- _Problem to solve_: Copy the result of filtering the entries below for lines that include the string "Theorem".

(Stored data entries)
────────────────

(** C7 as it is stated fails on a valid CSV file whose name has a
    character outside latin-1: the name of [shuju_csv] ends in [.csv],
    every step on it returns and the buffer is rewound, yet the answer is
    500, because the header value cannot be encoded when the response is
    built. *)
Lemma valid_csv_with_name_outside_latin1_gets_500 :
  endswith (filename shuju_csv) ".csv" = true /\
  csv_to_excel_with_description decode_ok read_csv_ok (Ok [])
    (sheet_ok "Data") (sheet_ok "Summary") (sheet_ok "Missing Values")
    (sheet_ok "Outliers") close_ok shuju_csv []
  = ([EvRead; EvDecode; EvReadCsv; EvOpenWriter; EvDataSheet; EvSummarySheet;
      EvMissingValuesGraph; EvOutlierGraphs; EvCloseWriter; EvSeek],
     Ok (HTTPException 500
           ("An error occurred: "
            ++ "'latin-1' codec can't encode characters in position 21-22: "
            ++ "ordinal not in range(256)"))) /\
  forall outcome,
    snd (csv_to_excel_with_description decode_ok read_csv_ok (Ok [])
           (sheet_ok "Data") (sheet_ok "Summary") (sheet_ok "Missing Values")
           (sheet_ok "Outliers") close_ok shuju_csv []) = Ok outcome ->
    status outcome <> 200%nat.
Proof.
  split; [reflexivity|]. split; [vm_compute; reflexivity|].
  intros outcome H. vm_compute in H. injection H as <-. discriminate.
Qed.

(** C8.  Once the file name has passed the check, an exception raised by
    decoding, parsing, opening the writer, any of the four report steps
    or closing the writer ends the request with status 500 and the
    detail ["An error occurred: "] followed by the exception's own
    message; the outcome is that error, not a spreadsheet response. *)
Theorem conversion_endpoint_reports_500 :
  forall (Table Workbook : Type)
    (decode_utf8 : list byte -> result string string)
    (read_csv : string -> result string Table)
    (excel_writer : result string Workbook)
    (create_data_sheet create_summary_sheet create_missing_values_graph
       create_outlier_graphs : Table -> Workbook -> result string Workbook)
    (close_writer : Workbook -> result string (list byte))
    (file : UploadFile) (msg : string) (log : list event),
    endswith (filename file) ".csv" = true ->
    raises decode_utf8 read_csv excel_writer create_data_sheet
      create_summary_sheet create_missing_values_graph create_outlier_graphs
      close_writer file msg ->
    exists outcome,
      snd (csv_to_excel_with_description decode_utf8 read_csv excel_writer
             create_data_sheet create_summary_sheet create_missing_values_graph
             create_outlier_graphs close_writer file log) = Ok outcome /\
      status outcome = 500%nat /\
      outcome = HTTPException 500 ("An error occurred: " ++ msg) /\
      forall body media_type headers,
        outcome <> StreamingResponse body media_type headers.
Proof.
  intros Table Workbook decode_utf8 read_csv excel_writer create_data_sheet
    create_summary_sheet create_missing_values_graph create_outlier_graphs
    close_writer file msg log Hname Hraises.
  destruct (try_block_raises _ _ _ _ _ _ _ _ _ _ file msg log Hraises) as [log' Hrun].
  eexists. split.
  - rewrite (handler_catches _ _ _ _ _ _ _ _ _ _ file msg log log' Hname Hrun).
    reflexivity.
  - repeat split. discriminate.
Qed.

Lemma conversion_endpoint_reports_500_witness :
  exists outcome,
    snd (csv_to_excel_with_description decode_fails read_csv_ok (Ok [])
           (sheet_ok "Data") (sheet_ok "Summary") (sheet_ok "Missing Values")
           (sheet_ok "Outliers") close_ok sales_csv []) = Ok outcome /\
    status outcome = 500%nat /\
    outcome =
      HTTPException 500
        ("An error occurred: "
         ++ "'utf-8' codec can't decode byte 0xff in position 0: invalid start byte") /\
    forall body media_type headers,
      outcome <> StreamingResponse body media_type headers.
Proof.
  apply (conversion_endpoint_reports_500 string (list string) decode_fails read_csv_ok (Ok [])
           (sheet_ok "Data") (sheet_ok "Summary") (sheet_ok "Missing Values")
           (sheet_ok "Outliers") close_ok sales_csv
           "'utf-8' codec can't decode byte 0xff in position 0: invalid start byte"
           []).
  - reflexivity.
  - apply raises_decode. reflexivity.
Defined.

End ApiFacts.

(** * Further properties of the code *)

(** ** Sorted values and quantiles *)







Section Interpolate.

Variables (xs : list R) (x0 : R).
Hypothesis xs_sorted : StronglySorted Rle xs.
Hypothesis xs_nonempty : xs <> [].

Local Abbreviation last_index := (inject_Z (Z.of_nat (length xs - 1))).




End Interpolate.





(** ** The outlier bounds *)



(** ** The row filter: shape, thresholds *)

Lemma StronglySorted_lt_NoDup (l : list nat) : StronglySorted lt l -> NoDup l.
Proof.
  induction 1 as [|x l Hs IH Hall]; constructor; [| exact IH].
  intros Hin. rewrite Forall_forall in Hall. specialize (Hall x Hin). lia.
Qed.

Lemma kept_rows_NoDup (data : DataFrame) (threshold : R) :
  NoDup (kept_rows data threshold).
Proof. apply StronglySorted_lt_NoDup, positions_increasing. Qed.

Lemma kept_rows_length (data : DataFrame) (threshold : R) :
  (length (kept_rows data threshold) <= nrows data)%nat.
Proof.
  rewrite <- (length_seq (nrows data) 0).
  apply NoDup_incl_length; [apply kept_rows_NoDup|].
  intros i Hi. apply kept_rows_spec in Hi. apply in_seq. lia.
Qed.

(** X2.  The frame returned by [handle_outliers_iqr] is rectangular, has
    the columns of the input (as many, in the same order) and at most as
    many rows. *)
Theorem handle_outliers_iqr_shape :
  forall (data : DataFrame) (threshold : R),
    wf_frame data ->
    wf_frame (handle_outliers_iqr data threshold) /\
    length (columns (handle_outliers_iqr data threshold)) = length (columns data) /\
    (nrows (handle_outliers_iqr data threshold) <= nrows data)%nat.
Proof.
  intros data t Hwf. rewrite (handle_outliers_iqr_kept data t Hwf).
  unfold take_rows, wf_frame. cbn [nrows columns].
  split; [| split].
  - apply Forall_map, Forall_forall. intros col _. apply length_map.
  - apply length_map.
  - apply kept_rows_length.
Qed.

Lemma handle_outliers_iqr_shape_witness :
  wf_frame (handle_outliers_iqr two_column_table 1.5) /\
  length (columns (handle_outliers_iqr two_column_table 1.5))
  = length (columns two_column_table) /\
  (nrows (handle_outliers_iqr two_column_table 1.5) <= nrows two_column_table)%nat.
Proof.
  apply (handle_outliers_iqr_shape two_column_table 1.5), two_column_table_wf.
Defined.

Lemma positions_all_true (keep : list bool) (k : nat) :
  Forall (fun b => b = true) keep -> positions k keep = seq k (length keep).
Proof.
  intros H. revert k. induction H as [|b keep -> _ IH]; intros k; simpl;
    [reflexivity | now rewrite IH].
Qed.

Lemma map_nth_seq {A} (l : list A) (d : A) :
  map (fun i => nth i l d) (seq 0 (length l)) = l.
Proof.
  induction l as [|x l IH]; simpl; [reflexivity|].
  f_equal. rewrite <- seq_shift, map_map. exact IH.
Qed.



(** ** Numeric imputation: what it rejects, what it returns *)

Lemma filter_drops {A} (p : A -> bool) (l : list A) (x : A) :
  In x l -> p x = false -> (length (filter p l) < length l)%nat.
Proof.
  induction l as [|y l IH]; simpl; [tauto|]. intros [-> | Hin] Hp.
  - rewrite Hp. pose proof (filter_length_le p l). lia.
  - specialize (IH Hin Hp). destruct (p y); simpl; lia.
Qed.

Lemma all_missing_forallb {A} (col : list (option A)) :
  Forall (fun x => x = None) col -> forallb isnan col = true.
Proof. induction 1 as [|x col -> _ IH]; simpl; [reflexivity | exact IH]. Qed.

Section Imputation.

Variable knn_impute : list Series -> list (list R).

Lemma handle_missing_values_empty (data : DataFrame) :
  nrows data = 0%nat \/ columns data = [] ->
  handle_missing_values knn_impute data = Raise ValueError.
Proof.
  unfold handle_missing_values, knn_fit_transform, check_array.
  intros [-> | ->]; [reflexivity|].
  now destruct (nrows data =? 0)%nat.
Qed.

Lemma handle_missing_values_empty_column (data : DataFrame) (col : Series) :
  (forall cols, length (knn_impute cols) = length cols) ->
  In col (columns data) -> Forall (fun x => x = None) col ->
  handle_missing_values knn_impute data = Raise ValueError.
Proof.
  intros Hknn Hin Hall.
  unfold handle_missing_values, knn_fit_transform.
  destruct (check_array data) as [[]|[]] eqn:Ec; cbn [bind].
  - cbv zeta.
    assert (Hlt : (length (filter (fun c => negb (forallb isnan c)) (columns data))
                   < length (columns data))%nat).
    { apply (filter_drops _ _ col Hin). now rewrite all_missing_forallb. }
    unfold DataFrame, Series, cell in *.
    destruct (negb (existsb _ _)); cbn [bind]; rewrite ?length_map, ?Hknn;
      match goal with
      | |- context [(?a =? ?b)%nat] => destruct (Nat.eqb_spec a b)
      end; solve [reflexivity | lia].
  - reflexivity.
  - unfold check_array in Ec.
    destruct (nrows data =? 0)%nat; [discriminate|].
    destruct (length (columns data) =? 0)%nat; discriminate.
  - unfold check_array in Ec.
    destruct (nrows data =? 0)%nat; [discriminate|].
    destruct (length (columns data) =? 0)%nat; discriminate.
Qed.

────────────────

- _Task response_:
Theorem conversion_endpoint_reports_500 :
Theorem handle_outliers_iqr_shape :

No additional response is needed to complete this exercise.